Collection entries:
--- START ---

(** Everything [get_k8s_rg] does once the context and the workspace paths
    are known, up to the [CreateK8sResourceGroup] it calls [create()] on;
    together with the app and the build context as the call leaves them. *)
Definition k8s_create_group (self : ServerBase.t) (ctx : K8sBuildContext.t)
    (workspace_root_path : Path) (container_paths : ContainerPathContext)
  : CreateK8sResourceGroup.t * ServerBase.t * K8sBuildContext.t :=
  let a := args self in
  let app_name := name a in
  let secrets := py_or truthy_list (extra_secrets a) [] in
  let config_maps := py_or truthy_list (extra_configmaps a) [] in
  let services := py_or truthy_list (extra_services a) [] in
  let deployments := py_or truthy_list (extra_deployments a) [] in
  let pvs := py_or truthy_list (extra_pvs a) [] in
  let pvcs := py_or truthy_list (extra_pvcs a) [] in
  let containers := py_or truthy_list (extra_containers a) [] in
  let init_containers := py_or truthy_list (extra_init_containers a) [] in
  let ports := py_or truthy_list (extra_ports a) [] in
  let volumes := py_or truthy_list (extra_volumes a) [] in
  let storage_classes := py_or truthy_list (extra_storage_classes a) [] in
  let custom_objects := py_or truthy_list (extra_custom_objects a) [] in
  let crds := py_or truthy_list (extra_crds a) [] in
  let common_labels := K8sBuildContext.labels ctx in
  let rbac := k8s_rbac self ctx common_labels in
  let ns_name := rbac_ns_name rbac in
  let sa_name := rbac_sa_name rbac in
  let container_env := k8s_container_env self container_paths in
  let container_env_cm := {|
    CreateConfigMap.cm_name :=
      py_or truthy_str (configmap_name a) (get_configmap_name (base self));
    CreateConfigMap.app_name := app_name;
    CreateConfigMap.namespace := ns_name;
    CreateConfigMap.data := container_env;
    CreateConfigMap.labels := common_labels |} in
  let config_maps := config_maps ++ [container_env_cm] in
  let secrets :=
    match get_secret_data (base self) with
    | Some _secret_data =>
      secrets ++ [ {|
        CreateSecret.secret_name :=
          py_or truthy_str (ServerBaseArgs.secret_name a) (get_secret_name (base self));
        CreateSecret.app_name := app_name;
        CreateSecret.string_data := _secret_data;
        CreateSecret.namespace := ns_name;
        CreateSecret.labels := common_labels |} ]
    | None => secrets
    end in
  let ws := k8s_workspace_volume self workspace_root_path container_paths
              config_maps secrets volumes containers init_containers in
  let volumes := ws_volumes ws in
  let containers := ws_containers ws in
  let init_containers := ws_init_containers ws in
  let ports := k8s_ports a ports in
  let '(container_labels, common_labels) := labels_with common_labels (container_labels a) in
  let spark_container :=
    k8s_spark_container self config_maps secrets ports volumes container_labels in
  let containers := spark_container :: containers in
  let pod_annotations := k8s_pod_annotations a spark_container in
  let '(deploy_labels, common_labels) := labels_with common_labels (deploy_labels a) in
  let spark_deployment := {|
    CreateDeployment.deploy_name := get_deploy_name (base self);
    CreateDeployment.pod_name := get_pod_name (base self);
    CreateDeployment.app_name := app_name;
    CreateDeployment.namespace := ns_name;
    CreateDeployment.service_account_name := sa_name;
    CreateDeployment.replicas := replicas a;
    CreateDeployment.containers := containers;
    CreateDeployment.init_containers := list_or_None init_containers;
    CreateDeployment.pod_node_selector := pod_node_selector a;
    CreateDeployment.restart_policy := default ALWAYS (deploy_restart_policy a);
    CreateDeployment.termination_grace_period_seconds := termination_grace_period_seconds a;
    CreateDeployment.volumes := list_or_None volumes;
    CreateDeployment.labels := deploy_labels;
    CreateDeployment.pod_annotations := pod_annotations;
    CreateDeployment.topology_spread_key := topology_spread_key a;
    CreateDeployment.topology_spread_max_skew := topology_spread_max_skew a;
    CreateDeployment.topology_spread_when_unsatisfiable := topology_spread_when_unsatisfiable a |} in
  let deployments := deployments ++ [spark_deployment] in
  let '(services, common_labels) :=
    if create_service a then
      let '(service_labels, common_labels) := labels_with common_labels (service_labels a) in
      let _service := {|
        CreateService.service_name := get_service_name (base self);
        CreateService.app_name := app_name;
        CreateService.namespace := ns_name;
        CreateService.service_account_name := sa_name;
        CreateService.service_type := service_type a;
        CreateService.deployment := spark_deployment;
        CreateService.ports := list_or_None ports;
        CreateService.labels := service_labels |} in
      (services ++ [_service], common_labels)
    else (services, common_labels) in
  let k8s_resource_group := {|
    CreateK8sResourceGroup.name := app_name;
    CreateK8sResourceGroup.enabled := ServerBaseArgs.enabled a;
    CreateK8sResourceGroup.ns := rbac_ns rbac;
    CreateK8sResourceGroup.sa := rbac_sa rbac;
    CreateK8sResourceGroup.cr := rbac_cr rbac;
    CreateK8sResourceGroup.crb := rbac_crb rbac;
    CreateK8sResourceGroup.secrets := list_or_None secrets;
    CreateK8sResourceGroup.config_maps := list_or_None config_maps;
    CreateK8sResourceGroup.storage_classes := list_or_None storage_classes;
    CreateK8sResourceGroup.services := list_or_None services;
    CreateK8sResourceGroup.deployments := list_or_None deployments;
    CreateK8sResourceGroup.custom_objects := list_or_None custom_objects;
    CreateK8sResourceGroup.crds := list_or_None crds;
    CreateK8sResourceGroup.pvs := list_or_None pvs;
    CreateK8sResourceGroup.pvcs := list_or_None pvcs |} in
  let stored {A} (field : option (list A)) (final : list A) :=
    store_back field (origin_of truthy_list field) final in
  (k8s_resource_group,
   {| base := base self;
      args := with_k8s_collections a
                (stored (extra_secrets a) secrets)
                (stored (extra_configmaps a) config_maps)
                (stored (extra_services a) services)
                (stored (extra_deployments a) deployments)
                (stored (extra_containers a) containers)
                (stored (extra_init_containers a) init_containers)
                (stored (extra_ports a) ports)
                (stored (extra_volumes a) volumes) |},
   K8sBuildContext.with_labels ctx common_labels).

--- END ---

**THE PROBLEM**
What's needed is an exact copy of every entry.

**TASK ANSWER**
(** Everything [get_k8s_rg] does once the context and the workspace paths
    are known, up to the [CreateK8sResourceGroup] it calls [create()] on;
    together with the app and the build context as the call leaves them. *)
Definition k8s_create_group (self : ServerBase.t) (ctx : K8sBuildContext.t)
    (workspace_root_path : Path) (container_paths : ContainerPathContext)
  : CreateK8sResourceGroup.t * ServerBase.t * K8sBuildContext.t :=
  let a := args self in
  let app_name := name a in
  let secrets := py_or truthy_list (extra_secrets a) [] in
  let config_maps := py_or truthy_list (extra_configmaps a) [] in
  let services := py_or truthy_list (extra_services a) [] in
  let deployments := py_or truthy_list (extra_deployments a) [] in
  let pvs := py_or truthy_list (extra_pvs a) [] in
  let pvcs := py_or truthy_list (extra_pvcs a) [] in
  let containers := py_or truthy_list (extra_containers a) [] in
  let init_containers := py_or truthy_list (extra_init_containers a) [] in
  let ports := py_or truthy_list (extra_ports a) [] in
  let volumes := py_or truthy_list (extra_volumes a) [] in
  let storage_classes := py_or truthy_list (extra_storage_classes a) [] in
  let custom_objects := py_or truthy_list (extra_custom_objects a) [] in
  let crds := py_or truthy_list (extra_crds a) [] in
  let common_labels := K8sBuildContext.labels ctx in
  let rbac := k8s_rbac self ctx common_labels in
  let ns_name := rbac_ns_name rbac in
  let sa_name := rbac_sa_name rbac in
  let container_env := k8s_container_env self container_paths in
  let container_env_cm := {|
    CreateConfigMap.cm_name :=
      py_or truthy_str (configmap_name a) (get_configmap_name (base self));
    CreateConfigMap.app_name := app_name;
    CreateConfigMap.namespace := ns_name;
    CreateConfigMap.data := container_env;
    CreateConfigMap.labels := common_labels |} in
  let config_maps := config_maps ++ [container_env_cm] in
  let secrets :=
    match get_secret_data (base self) with
    | Some _secret_data =>
      secrets ++ [ {|
        CreateSecret.secret_name :=
          py_or truthy_str (ServerBaseArgs.secret_name a) (get_secret_name (base self));
        CreateSecret.app_name := app_name;
        CreateSecret.string_data := _secret_data;
        CreateSecret.namespace := ns_name;
        CreateSecret.labels := common_labels |} ]
    | None => secrets
    end in
  let ws := k8s_workspace_volume self workspace_root_path container_paths
              config_maps secrets volumes containers init_containers in
  let volumes := ws_volumes ws in
  let containers := ws_containers ws in
  let init_containers := ws_init_containers ws in
  let ports := k8s_ports a ports in
  let '(container_labels, common_labels) := labels_with common_labels (container_labels a) in
  let spark_container :=
    k8s_spark_container self config_maps secrets ports volumes container_labels in
  let containers := spark_container :: containers in
  let pod_annotations := k8s_pod_annotations a spark_container in
  let '(deploy_labels, common_labels) := labels_with common_labels (deploy_labels a) in
  let spark_deployment := {|
    CreateDeployment.deploy_name := get_deploy_name (base self);
    CreateDeployment.pod_name := get_pod_name (base self);
    CreateDeployment.app_name := app_name;
    CreateDeployment.namespace := ns_name;
    CreateDeployment.service_account_name := sa_name;
    CreateDeployment.replicas := replicas a;
    CreateDeployment.containers := containers;
    CreateDeployment.init_containers := list_or_None init_containers;
    CreateDeployment.pod_node_selector := pod_node_selector a;
    CreateDeployment.restart_policy := default ALWAYS (deploy_restart_policy a);
    CreateDeployment.termination_grace_period_seconds := termination_grace_period_seconds a;
    CreateDeployment.volumes := list_or_None volumes;
    CreateDeployment.labels := deploy_labels;
    CreateDeployment.pod_annotations := pod_annotations;
    CreateDeployment.topology_spread_key := topology_spread_key a;
    CreateDeployment.topology_spread_max_skew := topology_spread_max_skew a;
    CreateDeployment.topology_spread_when_unsatisfiable := topology_spread_when_unsatisfiable a |} in
  let deployments := deployments ++ [spark_deployment] in
  let '(services, common_labels) :=
    if create_service a then
      let '(service_labels, common_labels) := labels_with common_labels (service_labels a) in
      let _service := {|
        CreateService.service_name := get_service_name (base self);
        CreateService.app_name := app_name;
        CreateService.namespace := ns_name;
        CreateService.service_account_name := sa_name;
        CreateService.service_type := service_type a;
        CreateService.deployment := spark_deployment;
        CreateService.ports := list_or_None ports;
        CreateService.labels := service_labels |} in
      (services ++ [_service], common_labels)
    else (services, common_labels) in
  let k8s_resource_group := {|
    CreateK8sResourceGroup.name := app_name;
    CreateK8sResourceGroup.enabled := ServerBaseArgs.enabled a;
    CreateK8sResourceGroup.ns := rbac_ns rbac;
    CreateK8sResourceGroup.sa := rbac_sa rbac;
    CreateK8sResourceGroup.cr := rbac_cr rbac;
    CreateK8sResourceGroup.crb := rbac_crb rbac;
    CreateK8sResourceGroup.secrets := list_or_None secrets;
    CreateK8sResourceGroup.config_maps := list_or_None config_maps;
    CreateK8sResourceGroup.storage_classes := list_or_None storage_classes;
    CreateK8sResourceGroup.services := list_or_None services;
    CreateK8sResourceGroup.deployments := list_or_None deployments;
    CreateK8sResourceGroup.custom_objects := list_or_None custom_objects;
    CreateK8sResourceGroup.crds := list_or_None crds;
    CreateK8sResourceGroup.pvs := list_or_None pvs;
    CreateK8sResourceGroup.pvcs := list_or_None pvcs |} in
  let stored {A} (field : option (list A)) (final : list A) :=
    store_back field (origin_of truthy_list field) final in
  (k8s_resource_group,
   {| base := base self;
      args := with_k8s_collections a
                (stored (extra_secrets a) secrets)
                (stored (extra_configmaps a) config_maps)
                (stored (extra_services a) services)
                (stored (extra_deployments a) deployments)
                (stored (extra_containers a) containers)
                (stored (extra_init_containers a) init_containers)
                (stored (extra_ports a) ports)
                (stored (extra_volumes a) volumes) |},
   K8sBuildContext.with_labels ctx common_labels).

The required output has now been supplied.